Fight Fire with Fire: Burns Lessen Fire Risk in NJ Pinelands

Pinelands fire
This March 2, 2022 photo shows a small fire set in the Bass State Forest by members of the New Jersey Forest Fire Service in Little Egg Harbor Township, N.J., as part of an effort to use "controlled burns" to eliminate pine needles, dead leaves and other dry, combustible material to deprive a potential future wildfire of fuel that could make it much worse. (AP Photo/Wayne Parry)

By WAYNE PARRY Associated Press

LITTLE EGG HARBOR, N.J. (AP) — New Jersey environmental officials are fighting fire with fire, using so-called “controlled burns” to reduce the risk of future wildfires by burning pine needles, dead leaves and other dry underbrush.

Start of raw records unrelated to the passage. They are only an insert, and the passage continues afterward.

(** One turn of the loop: [Some] is its [co_return].  The results of the archive are
    dropped: what has not been read has no value. *)
(* coev_zookeeper/ZooCli.cpp ZooCli::process *)
Definition process_turn (fuel : nat) : ZC (option Z) :=
  let* got := recv fuel in
  let '(r, response) := got in
  if r =? INVALID then ret (Some INVALID)
  else if negb (r =? Zlen response) then fail FAssert
  else
    let* hdr := on_view iarchive_ReplyHeader response in
    match deserialize_int response with
    | Done (Ok xid) _ =>
        if xid =? PING_XID then ret None
        else if xid =? SET_WATCHES_XID then ret None
        else if xid =? WATCHER_EVENT_XID then
          let* evt := on_view iarchive_WatcherEvent (snd hdr) in
          match deserialize_int (snd hdr) with
          | Done (Ok type) _ =>
              zc_modify (fun c => with_completions (zc_completion_list c) (zc_completion_resumed c) (S (zc_watcher_resumed c)) c) ;;;
              ret None
          | _ => indeterminate
          end
        else
          zc_modify (fun c => with_completions (zc_completion_list c ++ [response]) (S (zc_completion_resumed c)) (zc_watcher_resumed c) c) ;;;
          ret None
    | _ => indeterminate
    end.
Fixpoint process_turns (fuel n : nat) : ZC (option Z) :=
  match n with
  | O => ret None
  | S n' => let* r := process_turn fuel in match r with Some r => ret (Some r) | None => process_turns fuel n' end
  end.

(** The result, and [ia.m_view], which is empty when no reply was taken.  The view points
    into [response], a local variable of this coroutine. *)
(* coev_zookeeper/ZooCli.cpp ZooCli::completion *)
Definition completion : ZC (Z * list Z) :=
  let* l := zc_gets zc_completion_list in
  let* l := zc_call (until_resumed l) in
  match l with
  | [] => zc_modify (fun c => with_completions [] (zc_completion_resumed c) (zc_watcher_resumed c) c) ;;; ret (INVALID, [])
  | response :: l' =>
      zc_modify (fun c => with_completions l' (zc_completion_resumed c) (zc_watcher_resumed c) c) ;;;
      let* hdr := on_view iarchive_ReplyHeader response in
      match hdr with
      | (Ok h, view) => ret (if ReplyHeader_err h =? 0 then 0 else INVALID, view)
      | (Err _, _) => indeterminate
      end
  end.
(** A reader on the view [completion] has left: its first read is of [first] bytes of
    memory that has been freed. *)
Definition read_freed {A} (first : Z) (view : list Z) : ZC (dres A) :=
  if Zlen view <? first then ret (Err (- E2BIG)) else fail FUB.

(** [oarchive oa; r = oa.f(&req);]: the result and the buffer *)
Definition on_archive (f : OA) (buff : list Z) : ZC (Z * list Z) :=
  match f buff with Done rc b => ret (rc, b) | Fault x => fail x end.

(* coev_zookeeper/constant.h:9-33 ZOO_CREATE_OP *)
Definition ZOO_CREATE_OP : Z := 1.
Definition ZOO_DELETE_OP : Z := 2.
Definition ZOO_GETDATA_OP : Z := 4.
Definition ZOO_SETDATA_OP : Z := 5.
Definition ZOO_GETACL_OP : Z := 6.
Definition ZOO_SETACL_OP : Z := 7.
Definition ZOO_SYNC_OP : Z := 9.
Definition ZOO_PING_OP : Z := 11.
Definition ZOO_GETCHILDREN2_OP : Z := 12.
Definition ZOO_CHECK_OP : Z := 13.
Definition ZOO_MULTI_OP : Z := 14.
Definition ZOO_CREATE2_OP : Z := 15.
Definition ZOO_RECONFIG_OP : Z := 16.
Definition ZOO_CREATE_CONTAINER_OP : Z := 19.
Definition ZOO_CREATE_TTL_OP : Z := 21.
Definition ZOO_CLOSE_OP : Z := -11.
Definition ZOO_SETAUTH_OP : Z := 100.
Definition ZOO_SETWATCHES_OP : Z := 101.
Definition ZOO_MAX_TTL : Z := 0xFFFFFFFFFF.

(** [r = oa.RequestHeader(&h); r = r < 0 ? r : oa.X(&req); if (r == INVALID) co_return INVALID;
    r = send(oa.m_buff); if (r == INVALID) co_return INVALID; k] *)
Definition sending (f : OA) (k : ZC Z) : ZC Z :=
  let* oa := on_archive f [] in
  if fst oa =? INVALID then ret INVALID
  else let* r := send (snd oa) in if r =? INVALID then ret INVALID else k.
(** [r = path_init(req.path, path); if (r == INVALID) co_return INVALID; k] *)
Definition with_path (path : list Z) (k : list Z -> ZC Z) : ZC Z :=
  let* p := path_init path in if fst p =? INVALID then ret INVALID else k (snd p).
(** [iarchive ia; r = completion(ia); if (r == INVALID) co_return INVALID; k] *)
Definition completed (k : list Z -> ZC Z) : ZC Z :=
  let* c := completion in if fst c =? INVALID then ret INVALID else k (snd c).

(** ** Operations *)

(** The reply is read into a local variable; what the reader returns is not used. *)
Definition read_and_drop {A} (first : Z) (view : list Z) (result : Z) : ZC Z :=
  let* _r := @read_freed A first view in ret result.

(* coev_zookeeper/ZooCli.cpp ZooCli::send_ping *)
Definition send_ping : ZC Z :=
  sending (oarchive_RequestHeader (mkRequestHeader PING_XID ZOO_PING_OP)) (ret 0).
(* coev_zookeeper/ZooCli.cpp ZooCli::send_auth_info *)
Definition send_auth_info (scheme auth : list Z) : ZC Z :=
  sending (try oarchive_RequestHeader (mkRequestHeader AUTH_XID ZOO_SETAUTH_OP) ;;;
           oarchive_AuthPacket (mkAuthPacket 0 scheme auth))
    (let* c := completion in read_and_drop (A := AuthPacket_) 4 (snd c) 0).
(** [req.watch] is not set. *)
(* coev_zookeeper/ZooCli.cpp ZooCli::exists *)
Definition zoo_exists (path : list Z) : ZC Z :=
  let* _xid := get_xid in
  with_path path (fun _ => indeterminate).
(* coev_zookeeper/ZooCli.cpp ZooCli::get *)
Definition get (path : list Z) : ZC Z :=
  let* xid := get_xid in
  with_path path (fun p =>
    sending (try oarchive_RequestHeader (mkRequestHeader xid ZOO_GETDATA_OP) ;;;
             oarchive_GetDataRequest (mkGetDataRequest p 0))
      (let* c := completion in read_and_drop (A := GetDataResponse_) 4 (snd c) 0)).
(** "/zookeeper/config" *)
Definition ZOO_CONFIG_NODE : list Z := [47; 122; 111; 111; 107; 101; 101; 112; 101; 114; 47; 99; 111; 110; 102; 105; 103].
(* coev_zookeeper/ZooCli.cpp ZooCli::get_config *)
Definition get_config : ZC Z :=
  let* xid := get_xid in
  with_path ZOO_CONFIG_NODE (fun p =>
    sending (try oarchive_RequestHeader (mkRequestHeader xid ZOO_GETDATA_OP) ;;;
             oarchive_GetDataRequest (mkGetDataRequest p 0))
      (let* c := completion in read_and_drop (A := GetDataResponse_) 4 (snd c) 0)).
(* coev_zookeeper/ZooCli.cpp ZooCli::reconfig *)
Definition reconfig (joining leaving members : list Z) (version : Z) : ZC Z :=
  let* xid := get_xid in
  sending (try oarchive_RequestHeader (mkRequestHeader xid ZOO_RECONFIG_OP) ;;;
           oarchive_ReconfigRequest (mkReconfigRequest joining leaving members version))
    (let* c := completion in read_and_drop (A := ReconfigRequest_) 4 (snd c) 0).
(* coev_zookeeper/ZooCli.cpp ZooCli::set *)
Definition set (path buffer : list Z) (version : Z) : ZC Z :=
  let* xid := get_xid in
  with_path path (fun p =>
    sending (try oarchive_RequestHeader (mkRequestHeader xid ZOO_SETDATA_OP) ;;;
             oarchive_SetDataRequest (mkSetDataRequest p buffer version))
      (let* c := completion in read_and_drop (A := GetDataResponse_) 4 (snd c) 0)).
(** [req.watch] is not set. *)
(* coev_zookeeper/ZooCli.cpp ZooCli::get_children *)
Definition get_children (path : list Z) : ZC Z :=
  let* _xid := get_xid in
  with_path path (fun _ => indeterminate).
(** The children are moved to [data] whatever the reader returns. *)
(* coev_zookeeper/ZooCli.cpp ZooCli::get_children2 *)
Definition get_children2 (path : list Z) : ZC Z :=
  let* xid := get_xid in
  with_path path (fun p =>
    sending (try oarchive_RequestHeader (mkRequestHeader xid ZOO_GETCHILDREN2_OP) ;;;
             oarchive_GetChildren2Request (mkGetChildren2Request p 0))
      (completed (fun view => read_and_drop (A := GetChildren2Response_) 4 view 0))).
(* coev_zookeeper/ZooCli.cpp ZooCli::async_ *)
Definition async_ (path : list Z) : ZC Z :=
  with_path path (fun p =>
    let* xid := get_xid in
    sending (try oarchive_RequestHeader (mkRequestHeader xid ZOO_SYNC_OP) ;;; oarchive_SyncRequest (mkSyncRequest p))
      (completed (fun view => read_and_drop (A := SyncResponse_) 4 view 0))).
(** The statistic is copied whatever the reader returns, set or not. *)
Definition read_stat (view : list Z) : ZC Z :=
  let* r := @read_freed Stat_ 8 view in
  match r with Err _ => indeterminate | Ok _ => ret 0 end.
(* coev_zookeeper/ZooCli.cpp ZooCli::get_acl *)
Definition get_acl (path : list Z) : ZC Z :=
  with_path path (fun p =>
    let* xid := get_xid in
    sending (try oarchive_RequestHeader (mkRequestHeader xid ZOO_GETACL_OP) ;;; oarchive_GetACLRequest (mkGetACLRequest p))
      (completed read_stat)).
(* coev_zookeeper/ZooCli.cpp ZooCli::set_acl *)
Definition set_acl (path : list Z) (version : Z) (acl : ACLVec_) : ZC Z :=
  with_path path (fun p =>
    let* xid := get_xid in
    sending (try oarchive_RequestHeader (mkRequestHeader xid ZOO_SETACL_OP) ;;;
             oarchive_SetACLRequest (mkSetACLRequest p acl version))
      (completed read_stat)).
(** [version] is not used, and [req.version] is not set. *)
(* coev_zookeeper/ZooCli.cpp ZooCli::delete_ *)
Definition delete_ (path : list Z) (version : Z) : ZC Z :=
  let* _xid := get_xid in
  with_path path (fun _ => indeterminate).
(* coev_zookeeper/ZooOp.cpp get_create_op_type *)
Definition get_create_op_type (mode default_op : Z) : Z :=
  if mode =? ZOO_CONTAINER then ZOO_CREATE_CONTAINER_OP
  else if ZOOKEEPER_IS_TTL mode then ZOO_CREATE_TTL_OP
  else default_op.
(** Both branches run off the end of the coroutine, which returns an [int]. *)
(* coev_zookeeper/ZooCli.cpp ZooCli::create2_ttl *)
Definition create2_ttl (path value : list Z) (acl_entries : ACLVec_) (mode ttl : Z) : ZC Z :=
  let* xid := get_xid in
  let h := mkRequestHeader xid (get_create_op_type mode ZOO_CREATE2_OP) in
  let finish := completed (fun view => let* _r := @read_freed Create2Response_ 4 view in fail FUB) in
  if ZOOKEEPER_IS_TTL mode then
    if (ttl <=? 0) || (ZOO_MAX_TTL <? ttl) then ret INVALID
    else
      with_path path (fun p =>
        sending (try oarchive_RequestHeader h ;;;
                 oarchive_CreateTTLRequest (mkCreateTTLRequest p value acl_entries mode ttl)) finish)
  else if 0 <=? ttl then ret INVALID
  else
    with_path path (fun p =>
      sending (try oarchive_RequestHeader h ;;; oarchive_CreateRequest (mkCreateRequest p value acl_entries mode)) finish).
(* coev_zookeeper/ZooCli.cpp ZooCli::create2 *)
Definition create2 (path value : list Z) (acl : ACLVec_) (mode : Z) : ZC Z := create2_ttl path value acl mode (-1).
(* coev_zookeeper/ZooCli.cpp ZooCli::set_watches *)
Definition set_watches : ZC Z :=
  let* zxid := zc_gets zc_last_zxid in
  sending (try oarchive_RequestHeader (mkRequestHeader SET_WATCHES_XID ZOO_SETWATCHES_OP) ;;;
           oarchive_SetWatches (mkSetWatches zxid [] [] []))
    (completed (fun _ => ret 0)).
(* coev_zookeeper/ZooCli.cpp ZooCli::close *)
Definition close : ZC Z :=
  let* xid := get_xid in
  sending (oarchive_RequestHeader (mkRequestHeader xid ZOO_CLOSE_OP)) (completed (fun _ => ret 0)).

(** ** Several operations in one request *)

(** The union of [ZooOp]; data and paths are C strings. *)
Inductive op_union :=
| m_create_op (path data : list Z) (acl : ACLVec_) (flags : Z)
| m_delete_op (path : list Z) (version : Z)
| m_set_op (path data : list Z) (version : Z)
| m_check_op (path : list Z) (version : Z).
(* coev_zookeeper/ZooOp.h:17-63 ZooOp *)
Record ZooOp := mkZooOp { m_type : Z; m_union : op_union }.
(** A [std::string] made from a C string: up to the first NUL *)
Fixpoint c_string (s : list Z) : list Z :=
  match s with [] => [] | c :: s' => if c =? 0 then [] else c :: c_string s' end.
(* coev_zookeeper/ZooOp.cpp ZooOp::zoo_create_op_init *)
Definition zoo_create_op_init (path value : list Z) (acl : ACLVec_) (mode : Z) : ZooOp :=
  mkZooOp (get_create_op_type mode ZOO_CREATE_OP) (m_create_op path value acl mode).
(* coev_zookeeper/ZooOp.cpp ZooOp::zoo_create2_op_init *)
Definition zoo_create2_op_init (path value : list Z) (acl : ACLVec_) (mode : Z) : ZooOp :=
  mkZooOp (get_create_op_type mode ZOO_CREATE2_OP) (m_create_op path value acl mode).
(* coev_zookeeper/ZooOp.cpp ZooOp::zoo_delete_op_init *)
Definition zoo_delete_op_init (path : list Z) (version : Z) : ZooOp := mkZooOp ZOO_DELETE_OP (m_delete_op path version).
(* coev_zookeeper/ZooOp.cpp ZooOp::zoo_set_op_init *)
Definition zoo_set_op_init (path buffer : list Z) (version : Z) : ZooOp := mkZooOp ZOO_SETDATA_OP (m_set_op path buffer version).
(* coev_zookeeper/ZooOp.cpp ZooOp::zoo_check_op_init *)
Definition zoo_check_op_init (path : list Z) (version : Z) : ZooOp := mkZooOp ZOO_CHECK_OP (m_check_op path version).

Removing potential fuel from the forest floor deprives future fires of material that would make them more serious and spread faster.

It is a time-honored technique of forestry management and fire prevention used around the world, and is especially important in the Pinelands, an ecologically fragile 1.1-million acre nature reserve in the center of the most densely populated U.S. state.

The small fires being set this week in various parts of the Pinelands come as the state has been experiencing a dry spell that could lead to more and bigger fires.

“We have had a pretty dry run the last few months,” said Shawn LaTourette, the state’s environmental protection commissioner, shortly before setting some small fires Wednesday in a section of Bass River Forest in Little Egg Harbor Township, near the border of Ocean and Burlington counties. “That concerns me,” he said.

“This area has the largest fire history in the state,” added Trevor Raynor, a section warden with the New Jersey Forest Fire Service.

The area being set ablaze on Wednesday was not far from where four Eagleswood Township firefighters died in a blaze in 1977, and where five members of the Civil Conservation Corps died in a 1936 fire.

The forest floor was densely blanketed in pine needles, dead leaves, dry twigs and underbrush that could provide explosive fuel to a future wildfire.

Burning it using small fires under controlled, closely watched conditions is like an insurance policy against future fires becoming worse than they otherwise would be.

LaTourette used a drip torch — a metal canister of gasoline with a long, thin spout — to pour fuel onto leaves and pine needles in a defined area called a plow line, with the prevailing wind blowing against the fire to keep it small instead of fanning it from behind and pushing it through the forest.

When a defined “burn box” has been completely consumed, firefighters will douse it from pumper trucks maintained by the forest fire service.

The goal is to proactively burn 20,000 to 25,000 acres per year.

There were over 900 wildfires in New Jersey last year, most of them either deliberately set or accidentally caused by people, authorities said.

They added that fire is a natural part of the Pinelands ecosystem, and helps encourage pine trees to open their cones and drop seeds to spur the growth of new trees.